Twenty-four lucky libraries got a free copy of Deadly Flowers in a giveaway created by the awesome and entertaining Curious City. They also got a chance to try a great interactive game that uses the book to help readers find their way around the stacks. Here’s what some had to say:
“A perfect book for the age group about making decisions.”
“Excited about this book!”
“How cool is this kit? I can’t wait to use it for a back-to-school event!! :)”
“I already know my kids are going to be interested in this book! Thank you for this opportunity!”
“I can’t wait to play this game with the library tweens!”
“I have students who will LOVE this!”
“I know just the right students for this book!”
“I know some kids that would enjoy this book!”
“I think my students will love this book!”
“Kids will love this!”
“Looks like a great book for our library!”
“My students love this type of book.”
“Nice to see a female taking the lead in an action adventure.”
“Our middle school students in our after school students would love this book!”

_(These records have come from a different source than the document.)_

(** What the client registers for requests: streams with consecutive identifiers, and their handlers. *)
Lemma send_requests_streams rqs : forall c c',
  client_inv c -> client_id_order c + Z.of_nat (length rqs) <= 2 ^ 31 -> Forall (fun rq => header_list rq <> []) rqs.*1 ->
  send_requests rqs c = Ok c' ->
  store (registry c) `prefix_of` store (registry c') /\
  (forall id p, get_stream id (registry c) = Some p -> get_stream id (registry c') = Some p) /\
  start_disconnect_flag c' = start_disconnect_flag c /\
  forall i rq h, rqs !! i = Some (rq, h) ->
    let p := (length (store (registry c)) + i)%nat in
    get_stream (client_id (client_id_order c + Z.of_nat i)) (registry c') = Some p /\
    exists s, store (registry c') !! p = Some s /\ respone_handler s = Some h /\ m_response s = empty_response.
Proof.
  induction rqs as [|[rq h] rqs IH]; intros c c' Hc Hk Hne.
  { intros [= <-]. split_and!; [done|done|done|]. by intros i rq h. }
  rewrite fmap_cons in Hne. apply Forall_cons in Hne as [Hrq Hne]. cbn [length fst] in Hk, Hrq. cbn [send_requests].
  intros (c1 & H1 & H2)%outcome_bind_ok.
  pose proof (client_inv_fresh c Hc ltac:(lia)) as Hf. pose proof (ci_order _ Hc) as Ho.
  assert (Hc1 : client_inv c1) by (apply (initiate_send_inv zero_memory zero_memory 0 (fun r => r) rq h c); [done|lia|done|done]).
  unfold initiate_send in H1. destruct (negb (is_connected_flag c)); [done|]. rewrite get_next_stream_id_eq in H1 by lia.
  unfold new_stream in H1. cbn [settings set_id_order registry mbind outcome_bind] in H1. set (s := make_stream _ _ _ _ _) in H1.
  injection H1 as E1. set (k := client_id (client_id_order c)) in *.
  assert (R1 : store (registry c1) = store (registry c) ++ [s]) by (by rewrite <- E1).
  assert (R2 : forall id, get_stream id (registry c1) = map_find id (map_emplace k (length (store (registry c))) (stream_map (registry c))))
    by (intros id; by rewrite <- E1).
  assert (R3 : client_id_order c1 = client_id_order c + 1) by (by rewrite <- E1).
  assert (R4 : start_disconnect_flag c1 = start_disconnect_flag c) by (by rewrite <- E1).
  destruct (IH c1 c' Hc1 ltac:(rewrite R3; lia) Hne H2) as (P1 & P2 & P3 & P4).
  split_and!.
  - etrans; [|exact P1]. rewrite R1. by exists [s].
  - intros id p Hp. apply P2. rewrite R2. unfold get_stream in Hp. rewrite map_find_emplace_ne; [done|]. intros ->. by rewrite Hf in Hp.
  - by rewrite P3.
  - intros [|i] rq' h' Hi.
    + injection Hi as <- <-. cbv zeta. rewrite Nat.add_0_r, Z.add_0_r. split.
      * apply P2. rewrite R2. by apply map_find_emplace.
      * exists s. split; [|done]. eapply prefix_lookup_Some; [|exact P1]. rewrite R1. by apply list_lookup_middle.
    + destruct (P4 i rq' h' Hi) as [Q1 Q2]. rewrite R1, length_app in Q1, Q2. cbn [length] in Q1, Q2. rewrite R3 in Q1.
      replace (length (store (registry c)) + S i)%nat with (length (store (registry c)) + 1 + i)%nat by lia.
      replace (client_id_order c + Z.of_nat (S i)) with (client_id_order c + 1 + Z.of_nat i) by lia. done.
Qed.

(** Sending does not look at the log. *)
Lemma initiate_send_log c1 c2 rq h c1' :
  clear_log c1 = clear_log c2 -> initiate_send rq h c1 = Ok c1' ->
  exists c2', initiate_send rq h c2 = Ok c2' /\ clear_log c1' = clear_log c2'.
Proof.
  destruct c1, c2. intros He. injection He. intros. subst. unfold initiate_send in *. cbn [is_connected_flag] in *.
  destruct (negb _); [done|]. destruct (get_next_stream_id _) as [c id] eqn:E. cbn in E. injection E as <- <-.
  match goal with H : _ = Ok c1' |- _ => injection H as <- end. eexists. split; [reflexivity|]. done.
Qed.

Lemma send_requests_log rqs : forall c1 c2 c1',
  clear_log c1 = clear_log c2 -> send_requests rqs c1 = Ok c1' ->
  exists c2', send_requests rqs c2 = Ok c2' /\ clear_log c1' = clear_log c2'.
Proof.
  induction rqs as [|[rq h] rqs IH]; intros c1 c2 c1' He; cbn [send_requests]; [intros [= <-]; by exists c2|].
  intros (c & H1 & H2)%outcome_bind_ok. destruct (initiate_send_log _ _ _ _ _ He H1) as (d & -> & He'). cbn [mbind outcome_bind].
  by apply (IH c d).
Qed.
End sends.

Section multiplex.
Context {SS : SetSearch} {U : Type} (fresh : Z -> Z) (heap : Z -> Z) (addr : Z) (moved_response : response -> response).
Context (Hfresh : forall i, is_byte (fresh i)) (Hheap : forall i, is_byte (heap i)).
Context (m : Z -> Z) (Hm : forall x, is_byte (m x)) (a : Z).
Implicit Types (s : session U) (c : base_client (handler U)).

#[local] Abbreviation session_run := (run fresh heap addr moved_response).
#[local] Abbreviation session_step := (session_step fresh heap addr moved_response).

(** ** The requests *)

(** Requests of the user. *)
Definition user_requests (rqs : list (request * U)) : list (request * handler U) := map (fun '(rq, u) => (rq, User u)) rqs.

Lemma user_requests_fst rqs : (user_requests rqs).*1 = rqs.*1.
Proof. induction rqs as [|[rq u] rqs IH]; [done|]. cbn. by rewrite <- IH. Qed.

Lemma settle_sent s c c1 rq h :
  log c = [] -> initiate_send rq h c = Ok c1 -> settle (set_base c1 s) = init_write (set_base (clear_log c1) s).
Proof.
  intros Hl Hs. unfold settle. assert (Hl1 : log c1 = [InitWrite]).
  { unfold initiate_send in Hs. destruct (negb _); [done|]. destruct (get_next_stream_id c) as [c2 id] eqn:E.
    unfold get_next_stream_id in E. injection E as <- <-. injection Hs as <-. cbn. by rewrite Hl. }
  cbn [base set_base]. rewrite Hl1. done.
Qed.

(** More requests while a turn is posted: they are registered, and nothing else happens. *)
Lemma sends_running rqs : forall s c,
  tx_running_flag s = true -> log (base s) = [] -> send_requests (user_requests rqs) (base s) = Ok c ->
  session_run (map (fun '(rq, u) => ESend rq u) rqs) s (set_base (clear_log c) s).
Proof.
  induction rqs as [|[rq u] rqs IH]; intros s c Hrun Hl.
  { intros [= <-]. rewrite clear_log_nil by done. destruct s. apply RunNil. }
  cbn [user_requests map send_requests]. intros (c1 & H1 & H2)%outcome_bind_ok. fold (user_requests rqs) in H2.
  destruct (send_requests_log _ c1 (clear_log c1) c eq_refl H2) as (c' & H3 & ->).
  econstructor; [apply (Spontaneous _ _ _ _ _ _ (set_base (clear_log c1) s)); [done|]|].
  - cbn [run_event]. unfold async_send. rewrite H1. cbn [mbind outcome_bind]. rewrite (settle_sent _ _ _ _ _ Hl H1).
    unfold init_write. cbn [tx_running_flag set_base]. by rewrite Hrun.
  - exact (IH (set_base (clear_log c1) s) c' Hrun eq_refl H3).
Qed.

(** Requests on a session with nothing under way but a read: one turn is posted for all of them. *)
Lemma sends_ready rqs s c :
  ready s -> rqs <> [] -> send_requests (user_requests rqs) (base s) = Ok c ->
  exists s', session_run (map (fun '(rq, u) => ESend rq u) rqs) s s' /\ base s' = clear_log c /\ notices s' = notices s /\
    input_buffer s' = input_buffer s /\ pending s' = [TRead; TTransmit] /\ written s' = written s.
Proof.
  intros Hs Hne. destruct rqs as [|[rq u] rqs]; [done|].
  cbn [user_requests map send_requests]. intros (c1 & H1 & H2)%outcome_bind_ok. fold (user_requests rqs) in H2.
  destruct (send_requests_log _ c1 (clear_log c1) c eq_refl H2) as (c' & H3 & ->). pose proof (rd_log _ Hs) as Hl.
  set (s1 := start TTransmit (set_tx_flags true (tx_routine_done s) (set_base (clear_log c1) s))).
  exists (set_base (clear_log c') s1). split; [econstructor; [apply (Spontaneous _ _ _ _ _ _ s1); [done|]|]|].
  - cbn [run_event]. unfold async_send. rewrite H1. cbn [mbind outcome_bind]. rewrite (settle_sent _ _ _ _ _ Hl H1).
    unfold init_write. cbn [tx_running_flag set_base]. by rewrite (rd_running _ Hs).
  - by apply sends_running.
  - split_and!; try done. cbn. by rewrite (rd_pending _ Hs).
Qed.

(** The conditions under which requests are sent in one turn and the peer can decode them. *)
Record all_sendable c (rqs : list request) (d : Decoder.decoder) (room : Z) : Prop := {
  as_order : client_id_order c + Z.of_nat (length rqs) <= 2 ^ 31;
  as_windows : windows_ok c rqs;
  as_requests : Forall (request_ok (Encoder.config (encoder c))) rqs;
  as_room : total_room rqs <= turn_limit c < 2 ^ 23;
  as_codec : codec_sync room (encoder c) d;
  as_table : FIELD_ROOM * total_headers rqs <= room;
}.

Lemma requests_frames_some k rqs blocks : rqs <> [] -> length blocks = length rqs -> requests_frames k rqs blocks <> [].
Proof.
  destruct rqs as [|rq rqs], blocks as [|block blocks]; try done. intros _ _ Hn.
  apply (f_equal length) in Hn. cbn [requests_frames] in Hn. unfold request_frames in Hn.
  destruct (request_body rq); rewrite ?length_app, length_rfc_frame in Hn; cbn in Hn; lia.
Qed.

(** Sending the requests, the turn, and its write. *)
Definition requests_events (rqs : list (request * U)) (out : list buffer) : list (event U) :=
  map (fun '(rq, u) => ESend rq u) rqs ++ [ETransmit; EWriteDone out NoError; ETransmit].

(** The streams of the requests. *)
Definition new_ptr c (i : nat) : ptr := (length (store (registry c)) + i)%nat.
Definition new_id c (i : nat) : Z := 2 * (client_id_order c + Z.of_nat i) - 1.
Definition new_ptrs c (n : nat) : list ptr := seq (length (store (registry c))) n.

“Sounds great for my middle schoolers!”
“Sounds like a book the kids (and I) will love!”
“Sounds like a Great MS read for my students & pre-service teachers!”
“Sounds like an awesome story for our middle school readers!”
“The activity kit looks great.”
“This is a great giveaway! We have a really active manga patronage, and I think this would be a great book to entice them to the traditional print format.”
“This looks like a great book club title. Thanks!”
“This looks like a really great book! Thanks for the opportunity to share it with my patrons.”
“This looks like a very interesting read and I think it would be a big hit in our library!”
“This sounds so interesting!”
“This would be a great book to feature this summer when we have free lunch and could spend all afternoon running a ninja school training!”
“This would be great for my ninja fans!”
“This would be great for our bookclub!”
My awesome publicist, Kirsten Cappy of Curious City, has created a thrilling ninja activity for bookstores and libraries! Readers will become book ninjas as they use their wits and dexterity and perhaps a card catalog to uncover clues and solve puzzles and perform challenges. Great, fun, and active–fabulous for grades 5-10. Check it out!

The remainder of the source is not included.